At precisely the moment when the UK will run the risk of a meltdown in confidence in the capital markets, Cable is the very last person you would want to see as Chancellor. If he gets the job, man the lifeboats.
It’s not hard to understand why he’s popular. He has a genial, friendly manner. He talks human, unlike many politicians, and certainly much more than his two main opponents. He has a knack of taking difficult concepts and explaining then in ordinary English. For a country used to Brown’s impersonation of a mid-level Soviet bureaucrat reciting tractor production statistics it makes a refreshing change. There is a lot of pain ahead for the British economy before the economy is put back on an even keel. Cable has the knack of putting a human face on that.
The trouble is, his reputation is absurdly over-inflated.
Cable makes much of the fact that he forecast the financial crisis. In reality, the evidence is fairly scant. True, he made a few speeches warning about rising house prices and debt levels. He suggested a couple of times that Brown hadn’t really abolished boom’n’bust.
But he didn’t really say anything that the Conservatives, or the Bank of England Governor, or indeed dozens of financial pundits weren’t saying.
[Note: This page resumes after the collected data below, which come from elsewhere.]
Lemma Observe_drains_registry_witness :
  let w := Sample.one_alert in
  mActiveHandlers w !! "A" = Some 1%positive ∧
  (Observe w).1 = NS_OK ∧
  mActiveHandlers (Observe w).2 = ∅ ∧
  unregister_calls 1%positive (events Observe w) = 1%nat.
Proof.
  intros w.
  destruct (Observe_drains_registry w one_alert_reachable)
    as (Hok & Hempty & Honce & _ & _).
  split; [by vm_compute|]. split; [exact Hok|]. split; [exact Hempty|].
  apply (Honce "A"). by vm_compute.
Defined.



Lemma ShowAlert_submission_failure_forgets_old_handler_witness :
  let a := Sample.alert_with_bad_image "A" "T2" in
  let w := Sample.one_alert in
  let call := ShowAlert Sample.init (Some a) None in
  let r := call w in
  mActiveHandlers w !! "A" = Some 1%positive ∧
  In (EvInitAlertAsync 2%positive NS_ERROR_FAILURE) (events call w) ∧
  r.1 = NS_ERROR_FAILURE ∧
  mActiveHandlers r.2 !! "A" = None ∧
  (∀ n', mActiveHandlers r.2 !! n' ≠ Some 1%positive) ∧
  unregister_calls 1%positive (events call w) = 0%nat ∧
  Forall (λ e, called_on e ≠ Some 1%positive) (events call w) ∧
  is_Some (heap w !! 1%positive) ∧
  heap r.2 !! 1%positive = heap w !! 1%positive.
Proof.
  intros a w call r.
  assert (In (EvInitAlertAsync 2%positive NS_ERROR_FAILURE) (events call w))
    as Hin.
  { vm_compute. tauto. }
  split; [by vm_compute|]. split; [exact Hin|].
  apply (ShowAlert_submission_failure_forgets_old_handler Sample.init
           a None w 1%positive 2%positive NS_ERROR_FAILURE).
  - exact one_alert_reachable.
  - by vm_compute.
  - exact Hin.
  - by vm_compute.
Defined.

Lemma getter_failure_aborts_call_witness :
  let a := Sample.alert_without_title "A" in
  let w := Sample.one_alert in
  let s := ShowAlert Sample.init (Some a) None w in
  let x := GetXmlStringForWindowsAlert Sample.xml (Some a) w in
  NS_FAILED (getter_code a gTitle) = true ∧
  In (EvGetter gTitle) (emitted w s.2) ∧
  In (EvGetter gTitle) (emitted w x.2) ∧
  (s.1 = NS_ERROR_FAILURE ∧ only_getters_called w s.2) ∧
  (x.1 = (NS_ERROR_FAILURE, None) ∧ only_getters_called w x.2) ∧
  ShowAlert Sample.init None None w = (NS_ERROR_INVALID_ARG, w) ∧
  GetXmlStringForWindowsAlert Sample.xml None w =
    ((NS_ERROR_INVALID_ARG, None), w).
Proof.
  intros a w s x.
  assert (In (EvGetter gTitle) (emitted w s.2)) as Hs.
  { vm_compute. tauto. }
  assert (In (EvGetter gTitle) (emitted w x.2)) as Hx.
  { vm_compute. tauto. }
  destruct (getter_failure_aborts_call Sample.init Sample.xml (Some a) None w)
    as [_ Hfail].
  destruct (Hfail a gTitle) as [HShow HXml];
    [done | apply list_elem_of_In; cbn; tauto | by vm_compute |].
  destruct (getter_failure_aborts_call Sample.init Sample.xml None None w)
    as [[Hnull1 Hnull2] _]; [done|].
  split; [by vm_compute|]. split; [exact Hs|]. split; [exact Hx|].
  split; [exact (HShow Hs)|]. split; [exact (HXml Hx)|].
  split; [exact Hnull1 | exact Hnull2].
Defined.

Lemma ShowAlert_suppressed_noop_witness :
  let a := Sample.alert "A" "T2" in
  let w := Sample.one_alert in
  let ws := (SetSuppressForScreenSharing true w).2 in
  mSuppressForScreenSharing w = false ∧
  ShowAlert Sample.init (Some a) None ws = (NS_OK, ws) ∧
  mActiveHandlers ws = mActiveHandlers w ∧
  (SetSuppressForScreenSharing false
     (ShowAlert Sample.init (Some a) None ws).2).2 = w.
Proof.
  intros a w ws.
  destruct (ShowAlert_suppressed_noop Sample.init a None w)
    as (_ & _ & Hnoop & _ & Hsame & _ & _ & Hback & _).
  split; [by vm_compute|]. split; [exact Hnoop|]. split; [exact Hsame|].
  apply Hback. by vm_compute.
Defined.

Lemma CloseAlert_succeeds_idempotent_witness :
  let w := Sample.one_alert in
  mActiveHandlers w !! "A" = Some 1%positive ∧
  mActiveHandlers w !! "B" = None ∧
  (CloseAlert "A" w).1 = NS_OK ∧
  mActiveHandlers (CloseAlert "A" w).2 = delete "A" (mActiveHandlers w) ∧
  events (CloseAlert "A") w = [EvRemove "A"; EvUnregisterHandler 1%positive] ∧
  CloseAlert "A" (CloseAlert "A" w).2 = (NS_OK, (CloseAlert "A" w).2) ∧
  CloseAlert "B" w = (NS_OK, w).
Proof.
  intros w.
  destruct (CloseAlert_succeeds_idempotent "A" w)
    as (Hok & _ & Hpresent & Hagain).
  destruct (CloseAlert_succeeds_idempotent "B" w) as (_ & Habsent & _ & _).
  destruct (Hpresent 1%positive) as [Hgone Hcalls]; [by vm_compute|].
  split; [by vm_compute|]. split; [by vm_compute|]. split; [exact Hok|].
  split; [exact Hgone|]. split; [exact Hcalls|]. split; [exact Hagain|].
  apply Habsent. by vm_compute.
Defined.

(** C8, as stated, fails on a Windows before 8: the variable
    XPCSHELL_TEST_PROFILE_DIR is set and the application id is there, yet
    [Init] gives NS_ERROR_NOT_IMPLEMENTED and creates no thread. *)
Lemma Init_old_windows_ignores_test_profile :
  let p := Sample.windows7_xpcshell in
  ¬ (IsWin8OrLater p = false →
     is_Some (PR_GetEnv p "XPCSHELL_TEST_PROFILE_DIR") →
     (GetAppUserModelID p).1 = true →
     NS_FAILED (Init p constructed).1 = false ∧
     In (EvNewNamedThread "ToastBgThread") (events (Init p) constructed)).
Proof.
  intros p Hclaim.
  destruct Hclaim as [Hok _]; [done | by eexists | done |].
  vm_compute in Hok. discriminate.
Qed.

Lemma Init_platform_checks_witness :
  let old := Sample.windows7_xpcshell in
  let test := Sample.windows10_xpcshell in
  IsWin8OrLater old = false ∧
  Init old constructed = (NS_ERROR_NOT_IMPLEMENTED, constructed) ∧
  IsWin8OrLater test = true ∧
  is_Some (PR_GetEnv test "XPCSHELL_TEST_PROFILE_DIR") ∧
  (Init test constructed).1 = NS_OK ∧
  mBackgroundThread (Init test constructed).2 = Some 1%positive ∧
  events (Init test) constructed =
    [EvNewNamedThread "ToastBgThread"; EvAddObserver "quit-application"].
Proof.
  intros old test.
  destruct (Init_platform_checks old constructed) as (Hold & _ & _).
  destruct (Init_platform_checks test constructed) as (_ & _ & Hgo).
  destruct Hgo as (Hrv & Hthread & Hevents);
    [done | right; by eexists |].
  split; [done|]. split; [by apply Hold|]. split; [done|].
  split; [by eexists|]. split; [exact Hrv|]. split; [exact Hthread|].
  exact Hevents.
Defined.

Lemma GetXmlStringForWindowsAlert_keeps_registry_witness :
  let a := Sample.alert "A" "T2" in
  let w := Sample.one_alert in
  let w' := (GetXmlStringForWindowsAlert Sample.xml (Some a) w).2 in
  In (EvNew 2%positive None) (emitted w w') ∧
  mActiveHandlers w' = mActiveHandlers w ∧
  mActiveHandlers w' !! "A" = Some 1%positive ∧
  heap w !! 2%positive = None ∧
  (∃ obj, heap w' !! 2%positive = Some obj ∧ mAlertListener obj = None) ∧
  mActiveHandlers
    (foldl (λ w a, (GetXmlStringForWindowsAlert Sample.xml a w).2)
       w [Some a; Some a; None]) = mActiveHandlers w.
Proof.
  intros a w w'.
  assert (In (EvNew 2%positive None) (emitted w w')) as Hnew.
  { vm_compute. tauto. }
  destruct (GetXmlStringForWindowsAlert_keeps_registry Sample.xml (Some a) w
              [Some a; None]) as (Hsame & _ & _ & Htransient & Hagain).
  destruct (Htransient _ _ Hnew) as (_ & Hfresh & Hobj).
  split; [exact Hnew|]. split; [exact Hsame|]. split; [by vm_compute|].
  split; [exact Hfresh|]. split; [exact Hobj | exact Hagain].
Defined.

(** ** The further properties on sample data *)

Lemma closed_alert_reachable : reachable (CloseAlert "A" Sample.one_alert).2.
Proof. apply reach_CloseAlert, one_alert_reachable. Defined.

Lemma registered_handler_built_for_its_name_witness :
  let w := Sample.one_alert in
  mActiveHandlers w !! "A" = Some 1%positive ∧
  (∃ obj, heap w !! 1%positive = Some obj ∧ mName obj = "A") ∧
  (∀ n', mActiveHandlers w !! n' = Some 1%positive → n' = "A").
Proof.
  intros w. split; [by vm_compute|].
  apply (registered_handler_built_for_its_name w "A" 1%positive
           one_alert_reachable).
  by vm_compute.
Defined.

Lemma registered_handler_accepted_and_live_witness :
  let w := Sample.one_alert in
  mActiveHandlers w !! "A" = Some 1%positive ∧
  (∃ rv, In (EvInitAlertAsync 1%positive rv) (trace w) ∧
         NS_FAILED rv = false) ∧
  unregister_calls 1%positive (trace w) = 0%nat.
Proof.
  intros w. split; [by vm_compute|].
  apply (registered_handler_accepted_and_live w "A" 1%positive
           one_alert_reachable).
  by vm_compute.
Defined.

Lemma no_handler_unregistered_twice_witness :
  let w := (CloseAlert "A" Sample.one_alert).2 in
  unregister_calls 1%positive (trace w) = 1%nat ∧
  (unregister_calls 1%positive (trace w) ≤ 1)%nat ∧
  (heap w !! 1%positive = None →
   unregister_calls 1%positive (trace w) = 0%nat).
Proof.
  intros w. split; [by vm_compute|].
  exact (no_handler_unregistered_twice w 1%positive closed_alert_reachable).
Defined.

Lemma superseded_handler_loses_witness :
  let a := Sample.alert "A" "T2" in
  let w := Sample.one_alert in
  let w' := (ShowAlert Sample.init (Some a) None w).2 in
  mActiveHandlers w !! "A" = Some 1%positive ∧
  IsActiveHandler "A" 1%positive w' = (inr false, w') ∧
  RemoveHandler "A" 1%positive w' = w'.
Proof.
  intros a w w'. split; [by vm_compute|].
  apply (superseded_handler_loses Sample.init a None w 1%positive).
  - exact one_alert_reachable.
  - by vm_compute.
  - by vm_compute.
  - by vm_compute.
Defined.

Lemma ShowAlert_other_names_untouched_witness :
  let a := Sample.alert "B" "T2" in
  let w := Sample.one_alert in
  let w' := (ShowAlert Sample.init (Some a) None w).2 in
  mActiveHandlers w' !! "A" = mActiveHandlers w !! "A" ∧
  mSuppressForScreenSharing w' = mSuppressForScreenSharing w ∧
  mBackgroundThread w' = mBackgroundThread w.
Proof.
  intros a w w'.
  apply (ShowAlert_other_names_untouched Sample.init a None w "A").
  by vm_compute.
Defined.

Lemma ShowAlert_submission_failure_without_old_handler_witness :
  let a := Sample.alert_with_bad_image "B" "T2" in
  let w := Sample.one_alert in
  let r := ShowAlert Sample.init (Some a) None w in
  mActiveHandlers w !! "B" = None ∧
  r.1 = NS_ERROR_FAILURE ∧
  mActiveHandlers r.2 = mActiveHandlers w ∧
  heap r.2 = <[2%positive := handler_of a None]> (heap w) ∧
  heap w !! 2%positive = None.
Proof.
  intros a w r. split; [by vm_compute|].
  apply (ShowAlert_submission_failure_without_old_handler Sample.init
           a None w 2%positive NS_ERROR_FAILURE).
  - by vm_compute.
  - vm_compute. tauto.
  - by vm_compute.
Defined.

Lemma CloseAlert_after_ShowAlert_witness :
  let a := Sample.alert "B" "T2" in
  let w := Sample.one_alert in
  let w1 := (ShowAlert Sample.init (Some a) None w).2 in
  mActiveHandlers w !! "B" = None ∧
  ∃ h,
    heap w !! h = None ∧
    heap w1 !! h = Some (handler_of a None) ∧
    events (CloseAlert "B") w1 = [EvRemove "B"; EvUnregisterHandler h] ∧
    mActiveHandlers (CloseAlert "B" w1).2 = delete "B" (mActiveHandlers w) ∧
    (mActiveHandlers w !! "B" = None →
     mActiveHandlers (CloseAlert "B" w1).2 = mActiveHandlers w).
Proof.
  intros a w w1. split; [by vm_compute|].
  apply (CloseAlert_after_ShowAlert Sample.init a None w).
  - by vm_compute.
  - by vm_compute.
Defined.

Lemma CloseAlert_is_RemoveHandler_of_current_witness :
  let w := Sample.one_alert in
  (CloseAlert "A" w).2 = RemoveHandler "A" 1%positive w ∧
  RemoveHandler "A" 1%positive (RemoveHandler "A" 1%positive w) =
    RemoveHandler "A" 1%positive w ∧
  CloseAlert "A" (RemoveHandler "A" 1%positive w) =
    (NS_OK, RemoveHandler "A" 1%positive w).
Proof.
  intros w. apply (CloseAlert_is_RemoveHandler_of_current "A" 1%positive w).
  by vm_compute.
Defined.

Lemma GetXmlStringForWindowsAlert_image_failure_witness :
  let a := Sample.alert_without_image "A" in
  let w := Sample.one_alert in
  let r := GetXmlStringForWindowsAlert Sample.xml (Some a) w in
  r.1 = (NS_ERROR_FAILURE, None) ∧
  (∃ h, heap w !! h = None ∧
        heap r.2 !! h = Some (handler_of a None) ∧
        emitted w r.2 =
          map EvGetter field_getters ++ [EvNew h None; EvGetter gImageURL]) ∧
  mActiveHandlers r.2 = mActiveHandlers w.
Proof.
  intros a w r.
  apply (GetXmlStringForWindowsAlert_image_failure Sample.xml a w).
  - intros g Hg. apply list_elem_of_In in Hg. cbn in Hg.
    repeat destruct Hg as [<-|Hg]; by vm_compute.
  - by vm_compute.
Defined.

Lemma two_failures_first_is_title :
  first_failure (Sample.alert_two_failures "A") field_getters 2.
Proof.
  split.
  - exists gTitle. split; by vm_compute.
  - intros j g Hj Hg. destruct j as [|[|j]]; [| |lia];
      cbn in Hg; injection Hg as <-; by vm_compute.
Defined.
Nor did he warn of the two main threats to be the British economy: Brown’s absurd regulatory regime which handed banking supervision over to the FSA, and meant we had a worse banking collapse than any other major country: or the massive build up of public spending that had so undermined our competitiveness. Indeed, his party went into the last election advocating even higher spending.
In response to the financial crisis, Cable flip-flopped all over the place. His policy on the banking crisis changed from one interview to another. At one point he opposed the policy of quantitative easing, then he supported. He backed Brown’s massive Keynesian splurge, then, with an apparently straight face, started warning everyone about the dangers of the deficit. Through all of those positions, you’ll search in vain for anything approaching coherence or consistency. The closer you look, the more Cable appears to be just mouthing off into the nearest Radio 4 microphone.
Worse, his manifesto pitch is dismally weak. The UK is facing its most serious economic challenges for a generation, and yet Cable is unable to offer anything more than platitudes.
Cable claims he is he is being honest about cutting the deficit. Yet his main proposal is cancelling the Trident nuclear missile system, which isn’t going to save money in the short-term. The rest he tells us it will be done by ‘closing loopholes’ in the tax system. But the draconian, bullying tactics of the Inland Revenue have already started driving companies out of the UK. Another clampdown is only going to make that even worse?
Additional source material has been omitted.